- [WORK TO COMPLETE]:
Determine how many lines below hold the string "PackageVersion". Reply with the number alone.

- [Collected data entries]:
(** * Dependency Monkey: stack generation over the dependency graph

    A shallow embedding of [thoth/adviser/dependency_monkey.py].  Python
    objects that are mutated in place (the [hashes] list of a
    [PackageVersion], the standard output, the file system, the logger, the
    global [random] module) live in an explicit [World]; every function of
    the module is a computation in a state-and-exception monad over that
    world.  Calls that leave the process (package index, graph database,
    Amun) are answered by an oracle that sees the whole history of external
    calls, and are recorded in a trace. *)

From Stdlib Require Import ZArith String Ascii Lia.
From stdpp Require Import base option list strings gmap.

Open Scope Z_scope.

(** ** Exceptions and outcomes *)

(** The exceptions the module can meet; all of them derive from Python's
    [Exception], so an [except Exception] clause catches each. *)
Inductive exn :=
| NameError (name : string)
| ValueError (msg : string)
| TypeError (msg : string)
| KeyError (key : string)
| IndexError (msg : string)
| OSError (msg : string)
| ExternalError (msg : string).

Inductive outcome (A : Type) :=
| Ok (a : A)
| Raise (e : exn).
Arguments Ok {A} a.
Arguments Raise {A} e.

(** ** Data *)

(** Structured values as [json.loads] and [Project.to_dict] produce them. *)
#[warnings="-register-all"]
Inductive json :=
| JNull
| JBool (b : bool)
| JNum (z : Z)
| JStr (s : string)
| JList (l : list json)
| JDict (d : list (string * json)).

(** A [PackageVersion] object: [pv_id] is the identity of the object, the
    key under which the world keeps its mutable [hashes] list. *)
Record PackageVersion := {
  pv_id : nat;
  name : string;
  locked_version : string;
}.

Record PipfileLock := {
  packages : list PackageVersion;
  dev_packages : list PackageVersion;
}.

Record Project := {
  pipfile : list (string * string);
  pipfile_lock : PipfileLock;
}.

(** Package name to its ordered candidates. *)
Definition DependencyGraph : Type := list (string * list PackageVersion).

(** A call that left the process, with the answer it got. *)
Inductive event :=
| EvFromProject (project : Project) (resp : outcome DependencyGraph)
| EvGetPackageHashes (index_url : string) (pv : PackageVersion)
    (resp : outcome (list (gmap string string)))
| EvAmunInspect (url : string) (context : list (string * json))
    (resp : outcome (gmap string string)).

Inductive fsnode :=
| Dir
| File (content : string).

Inductive log_record :=
| LogDebug (msg : string) (args : list string)
| LogInfo (msg : string) (args : list string)
| LogWarning (msg : string)
| LogError (msg : string) (args : list string)
| LogException (msg : string) (e : exn).

(** What the module takes from elsewhere: the standard library's [random]
    and [json], the configuration, and the collaborators that
    [thoth.adviser.python] provides. *)
Class Externals := {
  RandomState : Type;
  random_seed : Z → RandomState;
  DECISISON_FUNCTIONS :
    list (string * (list PackageVersion → RandomState → bool * RandomState));
  config_warehouses : list string;
  index_get_package_hashes :
    list event → string → string → string → outcome (list (gmap string string));
  graph_from_project : list event → Project → outcome DependencyGraph;
  amun_service :
    list event → string → list (string * json) → outcome (gmap string string);
  project_to_dict : Project → gmap nat (list string) → json;
  pipfile_text : Project → string;
  pipfile_lock_text : Project → gmap nat (list string) → string;
  json_loads : string → outcome json;
  json_dumps_sorted_indent2 : json → string;
}.

Section DependencyMonkey.
Context `{E : Externals}.

Record World := {
  w_hashes : gmap nat (list string);
  w_random : RandomState;
  w_entropy : Z;
  w_trace : list event;
  w_stdout : list string;
  w_fs : gmap string fsnode;
  w_log : list log_record;
}.

(** ** The monad *)

Definition M (A : Type) : Type := World → outcome A * World.

Definition ret {A} (a : A) : M A := λ w, (Ok a, w).

Definition raise {A} (e : exn) : M A := λ w, (Raise e, w).

Definition bind {A B} (m : M A) (k : A → M B) : M B :=
  λ w, match m w with
       | (Ok a, w') => k a w'
       | (Raise e, w') => (Raise e, w')
       end.

(** [try: m except Exception as exc: h exc] *)
Definition try_except {A} (m : M A) (h : exn → M A) : M A :=
  λ w, match m w with
       | (Ok a, w') => (Ok a, w')
       | (Raise e, w') => h e w'
       end.

Notation "'let!' x ':=' m 'in' k" := (bind m (λ x, k))
  (at level 10, x binder, m at level 100, k at level 200).
Notation "m ';;!' k" := (bind m (λ _, k))
  (at level 100, k at level 200, right associativity).

(** [for x in l: body x] *)
Fixpoint for_each {A} (l : list A) (body : A → M unit) : M unit :=
  match l with
  | [] => ret tt
  | x :: l' => body x ;;! for_each l' body
  end.

(** ** Primitive effects *)

Definition hashes_of (h : gmap nat (list string)) (i : nat) : list string :=
  default [] (h !! i).

Definition set_hashes (hs : gmap nat (list string)) (w : World) : World :=
  {| w_hashes := hs; w_random := w_random w; w_entropy := w_entropy w;
     w_trace := w_trace w; w_stdout := w_stdout w; w_fs := w_fs w;
     w_log := w_log w |}.

Definition set_random (r : RandomState) (w : World) : World :=
  {| w_hashes := w_hashes w; w_random := r; w_entropy := w_entropy w;
     w_trace := w_trace w; w_stdout := w_stdout w; w_fs := w_fs w;
     w_log := w_log w |}.

Definition set_trace (t : list event) (w : World) : World :=
  {| w_hashes := w_hashes w; w_random := w_random w; w_entropy := w_entropy w;
     w_trace := t; w_stdout := w_stdout w; w_fs := w_fs w;
     w_log := w_log w |}.

Definition set_stdout (o : list string) (w : World) : World :=
  {| w_hashes := w_hashes w; w_random := w_random w; w_entropy := w_entropy w;
     w_trace := w_trace w; w_stdout := o; w_fs := w_fs w;
     w_log := w_log w |}.

Definition set_fs (fs : gmap string fsnode) (w : World) : World :=
  {| w_hashes := w_hashes w; w_random := w_random w; w_entropy := w_entropy w;
     w_trace := w_trace w; w_stdout := w_stdout w; w_fs := fs;
     w_log := w_log w |}.
(** ** When the run completes *)

(** X9. [takeImageStrip] reaches [process.exit(0)] only after everything
    has gone well: every manifest file could be read, port 8080 was free,
    the arguments were accepted, the browser launched, the examples
    directory could be listed, the page of every [.json] name of the
    listing opened and finished in time, and the browser closed. Every
    such name then has the image of its page on disk, and the browser is
    closed. *)
Theorem takeImageStrip_exits_zero_only_after_everything
    (E : Env) (st : State) :
  fst (takeImageStrip E st) = Exited 0 ->
  manifest_readable st /\
  port_taken st = false /\
  exists settings entries,
    (forall s, getSettings E s = (Returned settings, s)) /\
    launches E = true /\
    listing E examplesDirectory = Some entries /\
    (forall g, g ∈ jsonFilter entries -> sample_completes E settings g) /\
    closes E = true /\
    (forall file, file ∈ jsonFilter entries ->
       files (snd (takeImageStrip E st))
         !! (destinationDirectory ++ "/" ++ file ++ ".png") =
         Some (rendering E (page_of settings file))) /\
    browser_open (snd (takeImageStrip E st)) = false.
Proof.
  rewrite takeImageStrip_full_run.
  destruct (full_run_case E st)
    as [entry Hin Hmissing
       | Hall Hport
       | Hall Hport Hargv
       | settings Hall Hport Hsettings Hlaunch
       | settings Hall Hport Hsettings Hlaunch Hlist
       | settings entries before file after Hall Hport Hsettings Hlaunch Hlist Hjson Hbefore Hnav
       | settings entries before file after Hall Hport Hsettings Hlaunch Hlist Hjson Hbefore Hnav Hfin
       | settings entries Hall Hport Hsettings Hlaunch Hlist Hsamples Hclose
       | settings entries Hall Hport Hsettings Hlaunch Hlist Hsamples Hclose];
    simpl; try done.
  intros _. split; [done|]. split; [done|].
  exists settings, entries. do 5 (split; [done|]). split; [|done].
  intros file Hfile. by apply after_pages_files_written.
Qed.
(** X6: When [View] returns and what it shows, in a navigation state.  It
    panics on an index at the position where the window runs past the
    list, and on a slice bound when the help is shown in a terminal
    without a line; everywhere else it returns a frame whose rows are
    the rows of the records of the window, in order, the row of the
    cursor among them and in the selected style, with the record under
    the cursor as the preview when the preview is shown. *)
Theorem View_outcome_cases (cfg : Config) (m : Model) :
  navigation_state m ->
  let start := fst (View_window m) in
  let end_ := snd (View_window m) in
  (past_the_list m -> View cfg m = Panicked "index out of range")
  /\ (~ past_the_list m -> showHelp m = true -> height m < 1 ->
      View cfg m = Panicked "slice bounds out of range")
  /\ (~ past_the_list m -> (showHelp m = true -> 1 <= height m) ->
      exists frame,
        View cfg m = Ret frame
        /\ Forall2 (fun i r =>
                      exists n, notifications m !! Z.to_nat i = Some n
                                /\ r = row_of m (frame_titleWidth frame) i n)
             (seqZ start (end_ - start)) (frame_rows frame)
        /\ llen (frame_rows frame) = end_ - start
        /\ Exists (fun r => row_number r = cursor m + 1
                            /\ row_style r = selectedStyle) (frame_rows frame)
        /\ frame_preview frame
           = (if showPreview m then notifications m !! Z.to_nat (cursor m) else None)
        /\ (frame_help frame = None <-> showHelp m = false)).
Proof.
  intros Hnav start end_.
  pose proof (View_window_bounds m Hnav) as [Hstart Hpast]. cbv zeta in Hpast.
  pose proof (View_window_holds_cursor m Hnav) as Hcur.
  fold start end_ in Hstart, Hpast, Hcur.
  assert (Hpast' : end_ > llen (notifications m) <-> past_the_list m) by exact Hpast.
  clear Hpast.
  destruct (index_in_bounds _ _ Hnav) as (under & Hunder & Hlook).
  assert (Hwin : View_window m = (start, end_)) by (subst start end_; now destruct (View_window m)).
  unfold View. rewrite Hwin. cbv zeta.
  set (titleWidth := max (width m - (len (fmt_d (llen (notifications m))) + 2)
                          - repoWidth - typeWidth - reasonWidth - stateWidth - 10) 8).
  go_unfold.
  split; [| split].
  - (* past the list *)
    intros Hp. apply Hpast' in Hp.
    assert (Hsplit : seqZ start (end_ - start)
                     = seqZ start (llen (notifications m) - start)
                       ++ llen (notifications m)
                          :: seqZ (llen (notifications m) + 1)
                               (end_ - llen (notifications m) - 1)).
    { unfold navigation_state in Hnav.
      replace (end_ - start)
        with ((llen (notifications m) - start) + (end_ - llen (notifications m)))
        by lia.
      rewrite seqZ_app by lia. f_equal.
      rewrite seqZ_cons by lia. f_equal; [lia |]. f_equal; lia. }
    rewrite Hsplit, View_rows_out_of_bounds; [reflexivity | | lia].
    apply Forall_forall. intros i Hi. apply elem_of_seqZ in Hi. lia.
  - (* help without a line *)
    intros Hp Hhelp Hheight.
    destruct (View_rows_in_bounds m titleWidth (seqZ start (end_ - start)))
      as (rows & -> & _).
    { apply Forall_forall. intros i Hi. apply elem_of_seqZ in Hi.
      assert (~ end_ > llen (notifications m)) by (rewrite Hpast'; exact Hp). lia. }
    rewrite Hhelp.
    destruct (showPreview m && (llen (notifications m) >? 0)); rewrite ?Hunder;
      destruct (Z.ltb_spec (height m - 1) 0); try lia; reflexivity.
  - (* a frame *)
    intros Hp Hhelp.
    destruct (View_rows_in_bounds m titleWidth (seqZ start (end_ - start)))
      as (rows & -> & Hrows).
    { apply Forall_forall. intros i Hi. apply elem_of_seqZ in Hi.
      assert (~ end_ > llen (notifications m)) by (rewrite Hpast'; exact Hp). lia. }
    assert (Hlen : llen rows = end_ - start).
    { unfold llen. rewrite <- (Forall2_length _ _ _ Hrows), length_seqZ. lia. }
    assert (Hsel : Exists (fun r => row_number r = cursor m + 1
                                    /\ row_style r = selectedStyle) rows).
    { assert (Hi : seqZ start (end_ - start) !! Z.to_nat (cursor m - start)
                   = Some (cursor m)).
      { rewrite lookup_seqZ. split; lia. }
      destruct (Forall2_lookup_l _ _ _ _ _ Hrows Hi) as (r & Hr & n & _ & ->).
      apply Exists_exists. exists (row_of m titleWidth (cursor m) n).
      split; [eapply list_elem_of_lookup_2; exact Hr |].
      unfold row_of. cbn. rewrite Z.eqb_refl. split; reflexivity. }
    assert (Hpreview :
              (if showPreview m && (llen (notifications m) >? 0)
               then match index (notifications m) (cursor m) with
                    | Ret a => Ret (Some a)
                    | Exited code => Exited code
                    | Panicked what => Panicked what
                    | Unfinished => Unfinished
                    end
               else Ret None)
              = Ret (if showPreview m
                     then notifications m !! Z.to_nat (cursor m) else None)).
    { unfold navigation_state in Hnav.
      destruct (showPreview m); cbn [andb]; [| reflexivity].
      destruct (Z.gtb_spec (llen (notifications m)) 0); [| lia].
      now rewrite Hunder, Hlook. }
    rewrite Hpreview.
    destruct (showHelp m) eqn:Hshow.
    + destruct (Z.ltb_spec (height m - 1) 0); [specialize (Hhelp eq_refl); lia |].
      eexists. split; [reflexivity |]. cbn.
      repeat split; try assumption; discriminate.
    + eexists. split; [reflexivity |]. cbn.
      repeat split; try assumption; reflexivity.
Qed.
Section Dict.
Context {K V : Type} (K_eq_dec : forall x y : K, {x = y} + {x <> y}).

(** [d[k]], [None] standing for the [KeyError] *)
Fixpoint get (d : t K V) (k : K) : option V :=
  match d with
  | [] => None
  | (k', v) :: d' => if K_eq_dec k k' then Some v else get d' k
  end.

(** [k in d] *)
Definition mem (d : t K V) (k : K) : bool :=
  match get d k with
  | Some _ => true
  | None => false
  end.

(** [d[k] = v]: an existing key keeps its position, a new key goes last *)
Fixpoint set (d : t K V) (k : K) (v : V) : t K V :=
  match d with
  | [] => [(k, v)]
  | (k', v') :: d' =>
      if K_eq_dec k k' then (k', v) :: d' else (k', v') :: set d' k v
  end.

Definition keys (d : t K V) : list K := map fst d.
End Dict.
End Dict.

Section Huffman.
Context {A : Type} (A_eq_dec : forall x y : A, {x = y} + {x <> y}).

(** ** class Node *)

(** [symbol] is [None] on the nodes that [build_tree] creates by merging;
    [left] and [right] are [None] until they are assigned. *)
Inductive Node : Type :=
| mkNode (symbol : option A) (weight : nat) (left right : option Node).

Definition symbol (n : Node) : option A :=
  match n with mkNode s _ _ _ => s end.
Definition weight (n : Node) : nat :=
  match n with mkNode _ w _ _ => w end.
Definition left (n : Node) : option Node :=
  match n with mkNode _ _ l _ => l end.
Definition right (n : Node) : option Node :=
  match n with mkNode _ _ _ r => r end.

(** [Node(symbol, weight)] *)
Definition Node_init (s : option A) (w : nat) : Node := mkNode s w None None.

Definition key_eq_dec : forall x y : option A, {x = y} + {x <> y}.
Proof. decide equality. Defined.

(** ** class HuffmanTree *)

Record HuffmanTree : Type := mkHuffmanTree {
  root : option Node;
  code_table : Dict.t (option A) str
}.

(** [HuffmanTree()] *)
Definition HuffmanTree_init : HuffmanTree :=
  {| root := None; code_table := [] |}.

(** A method: the object's state in, a result and the object's state out *)
Definition method (X : Type) : Type := HuffmanTree -> result X * HuffmanTree.

(** *** build_tree *)

(** One turn of [for symbol in symbols] over [symbol_counts].  After the
    [if], [symbol] is a key, so [symbol_counts[symbol] += 1] finds it. *)
Definition count_symbol (symbol_counts : Dict.t A nat) (symbol : A)
  : Dict.t A nat :=
  let symbol_counts :=
    if Dict.mem A_eq_dec symbol_counts symbol then symbol_counts
    else Dict.set A_eq_dec symbol_counts symbol 0 in
  match Dict.get A_eq_dec symbol_counts symbol with
  | Some count => Dict.set A_eq_dec symbol_counts symbol (count + 1)
  | None => symbol_counts
  end.

Definition count_symbols (symbols : list A) : Dict.t A nat :=
  fold_left count_symbol symbols [].

(** [parent = Node(None, left.weight + right.weight)] with its children *)
Definition merge (l r : Node) : Node :=
  mkNode None (weight l + weight r) (Some l) (Some r).

(** [while len(nodes) > 1]: pop two from the front, append their parent *)
Equations? merge_loop (nodes : list Node) : list Node
  by wf (length nodes) lt :=
  merge_loop (l :: r :: nodes) := merge_loop (nodes ++ [merge l r]);
  merge_loop nodes := nodes.
Proof. rewrite length_app. simpl. lia. Qed.

Definition build_tree (symbols : list A) : method unit := fun self =>
  let symbol_counts := count_symbols symbols in
  let nodes := map (fun '(s, count) => Node_init (Some s) count) symbol_counts in
  let nodes := merge_loop nodes in
  match nodes with
  | n :: _ => (Ok tt, {| root := Some n; code_table := code_table self |})
  | [] => (Raise IndexError, self)
  end.
(** * Cadmus: microphone noise-suppression toggle

    A shallow embedding of [src/main/python/main.py] and the properties of
    its module-graph orchestration, device enumeration and plugin
    distribution.

    The embedding covers the backend ([CadmusBackendApp]), the audio-server
    interface ([CadmusPulseInterface]) and the command line
    ([CadmusApplicationCli]); the Qt tray classes are presentation only and
    are left out.

    The program is imperative Python that talks to three pieces of its
    environment: a PulseAudio server (through [pulsectl]), the file system
    (through [os] and [shutil]) and the process's standard output.  All of
    them live in one [World] value that every operation threads through; a
    Python exception is an [Outcome] next to the world it left behind, so
    the effects performed before a [raise] stay visible. *)

From Stdlib Require Import ZArith Lia Ascii String.
From stdpp Require Import base option list strings pretty gmap.

Local Open Scope string_scope.
Local Open Scope list_scope.

(** ** Python values and exceptions *)

(** The two attributes of a [pulsectl.PulseSourceInfo] that the program
    reads. *)
Record PulseSourceInfo := {
  name : string;
  description : string;
}.

#[global] Instance PulseSourceInfo_eq_dec : EqDecision PulseSourceInfo.
Proof. solve_decision. Defined.

(** References to Python objects.  List objects, source-info objects and
    [CadmusBackendApp] instances are kept in three stores; a reference is an
    index into its store. *)
Abbreviation list_ref := nat (only parsing).
Abbreviation src_ref := nat (only parsing).
Abbreviation app_ref := nat (only parsing).

(** The part of fbs's [ApplicationContext] the program uses: the directory
    its bundled resources are in. *)
Record ApplicationContext := {
  resource_dir : string;
}.

(** The instance attributes of a [CadmusBackendApp]. *)
Record CadmusBackendApp_obj := {
  audio_sources : list_ref;
  cadmus_lib_path : string;
  app_context : ApplicationContext;
}.

Inductive PyException :=
| Exception (msg : string)          (* [raise Exception(...)] in the program *)
| PulseError (module_name : string) (* pulsectl: the server refused a call   *)
| KeyError (key : string)           (* [os.environ[...]] on a missing key    *)
| FileNotFoundError (path : string)
| FileExistsError (path : string)
| NotADirectoryError (path : string)
| IsADirectoryError (path : string)
| SameFileError (path : string)
| AttributeError (attr : string)
| SystemExit (code : Z)             (* argparse: usage error or help         *)
| SystemError (what : string).      (* a reference to no object; unreachable *)

#[global] Instance PyException_eq_dec : EqDecision PyException.
Proof. solve_decision. Defined.

Inductive Outcome (A : Type) :=
| Returned (a : A)
| Raised (e : PyException).
Arguments Returned {A} a.
Arguments Raised {A} e.

(** ** The world *)

(** What the program asks of the audio server, in the order it asks. *)
Inductive ServerCall :=
| SourceList                        (* [pulse.source_list()]                 *)
| ModuleLoad (module_name args : string) (* [pulse.module_load(name, args)]  *)
| CliConnect                        (* [pulsectl.connect_to_cli()]           *)
| CliWrite (data : string)          (* [s.write(data)] on the CLI socket     *)
| CliClose.                         (* leaving [contextlib.closing]          *)

#[global] Instance ServerCall_eq_dec : EqDecision ServerCall.
Proof. solve_decision. Defined.

(** A module loaded in the server: its type name and its argument string. *)
Abbreviation LoadedModule := (string * string)%type (only parsing).

Record World := {
  (* the Python heap *)
  py_lists : list (list src_ref);
  py_sources : list PulseSourceInfo;
  py_apps : list CadmusBackendApp_obj;
  (* the audio server *)
  srv_sources : list PulseSourceInfo;
  srv_modules : list LoadedModule;
  srv_accepts : list LoadedModule → string → string → bool;
  srv_log : list ServerCall;
  (* the operating system *)
  environ : gmap string string;
  fs_dirs : gset string;
  fs_files : gmap string string;
  (* standard output, one entry per [print] *)
  stdout : list string;
}.

Definition set_py_lists (v : list (list src_ref)) (w : World) : World :=
  {| py_lists := v; py_sources := py_sources w;
     py_apps := py_apps w;
     srv_sources := srv_sources w; srv_modules := srv_modules w;
     srv_accepts := srv_accepts w; srv_log := srv_log w;
     environ := environ w; fs_dirs := fs_dirs w; fs_files := fs_files w;
     stdout := stdout w |}.

Definition set_py_sources (v : list PulseSourceInfo) (w : World) : World :=
  {| py_lists := py_lists w; py_sources := v;
     py_apps := py_apps w;
     srv_sources := srv_sources w; srv_modules := srv_modules w;
     srv_accepts := srv_accepts w; srv_log := srv_log w;
     environ := environ w; fs_dirs := fs_dirs w; fs_files := fs_files w;
     stdout := stdout w |}.

Definition set_py_apps (v : list CadmusBackendApp_obj) (w : World) : World :=
  {| py_lists := py_lists w; py_sources := py_sources w;
     py_apps := v;
     srv_sources := srv_sources w; srv_modules := srv_modules w;
     srv_accepts := srv_accepts w; srv_log := srv_log w;
     environ := environ w; fs_dirs := fs_dirs w; fs_files := fs_files w;
     stdout := stdout w |}.

Definition set_srv_sources (v : list PulseSourceInfo) (w : World) : World :=
  {| py_lists := py_lists w; py_sources := py_sources w;
     py_apps := py_apps w;
     srv_sources := v; srv_modules := srv_modules w;
     srv_accepts := srv_accepts w; srv_log := srv_log w;
     environ := environ w; fs_dirs := fs_dirs w; fs_files := fs_files w;
     stdout := stdout w |}.

Definition set_srv_modules (v : list LoadedModule) (w : World) : World :=
  {| py_lists := py_lists w; py_sources := py_sources w;
     py_apps := py_apps w;
     srv_sources := srv_sources w; srv_modules := v;
     srv_accepts := srv_accepts w; srv_log := srv_log w;
     environ := environ w; fs_dirs := fs_dirs w; fs_files := fs_files w;
     stdout := stdout w |}.

Definition set_srv_log (v : list ServerCall) (w : World) : World :=
  {| py_lists := py_lists w; py_sources := py_sources w;
     py_apps := py_apps w;
     srv_sources := srv_sources w; srv_modules := srv_modules w;
     srv_accepts := srv_accepts w; srv_log := v;
     environ := environ w; fs_dirs := fs_dirs w; fs_files := fs_files w;
     stdout := stdout w |}.

Definition set_fs_dirs (v : gset string) (w : World) : World :=
  {| py_lists := py_lists w; py_sources := py_sources w;
     py_apps := py_apps w;
     srv_sources := srv_sources w; srv_modules := srv_modules w;
     srv_accepts := srv_accepts w; srv_log := srv_log w;
     environ := environ w; fs_dirs := v; fs_files := fs_files w;
     stdout := stdout w |}.
(** Once the key file is loaded the call returns a boolean, and a failed
    request has its line printed. *)
Lemma test_example_package_spec s c :
  from_service_account_file H measurebowl_credentials = inr c ->
  exists b w',
    test_example_package H F (boot s) = (inr b, w') /\
    reported (fun _ e => TestExampleTrace.error_line e)
      (trace w') (stdout w').
Proof.
  intros Hload.
  unfold test_example_package, bind, try_, load_credentials, eval, request,
    print, ret.
  cbn [remote stdout trace boot]. rewrite Hload. cbn [app].
  destruct (execute H (EditsInsert package_name) s) as [[e|edit] s1].
  - destruct e as [st t| | |]; cbn [on_error];
      [destruct (st =? 404)%Z eqn:E404|..];
      unfold bind, print, ret; cbn [remote stdout trace];
      eexists _, _; (split; [reflexivity|]);
      intros c' e' [[= <- <-]|[]]; cbn [TestExampleTrace.error_line];
      rewrite ?E404; cbn; auto.
  - destruct (getitem edit "id") as [e|id]; cbn [remote stdout trace].
    + destruct e as [st t| | |]; cbn [on_error];
        [destruct (st =? 404)%Z|..];
        unfold bind, print, ret; cbn [remote stdout trace];
        eexists _, _; (split; [reflexivity|]);
        intros c' e' [[=]|[]].
    + eexists _, _. split; [reflexivity|]. intros c' e' [[=]|[]].
Qed.

End TestExampleRuns.

(** ** add_service_account.py *)

Section AddServiceAccountRuns.
Context {St : Type} (H : Host St).
Import AddServiceAccount.

(** A 403 from the probe: the three opening lines, then the remediation
    text, one request in all, and [False]. *)
Lemma add_service_account_forbidden s c t s1 :
  path_exists H credentials_path = true ->
  from_service_account_file H credentials_path = inr c ->
  execute H (EditsGet package_name) s = (inl (HttpError 403 t), s1) ->
  add_service_account_to_play_console H (boot s) =
    (inr false,
     {| remote := s1;
        stdout :=
          [ "Attempting to add service account: " +++ service_account_email;
            "To package: " +++ package_name;
            NL +++ "Testing service account access..." ] ++ remediation;
        trace := [(EditsGet package_name, inl (HttpError 403 t))] |}).
Proof.
  intros Hexists Hload E.
  unfold add_service_account_to_play_console. rewrite Hexists.
  unfold bind, try_, load_credentials, eval, request, print, ret.
  cbn [negb remote stdout trace boot]. rewrite Hload, E. reflexivity.
Qed.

- [TASK ANSWER]:
8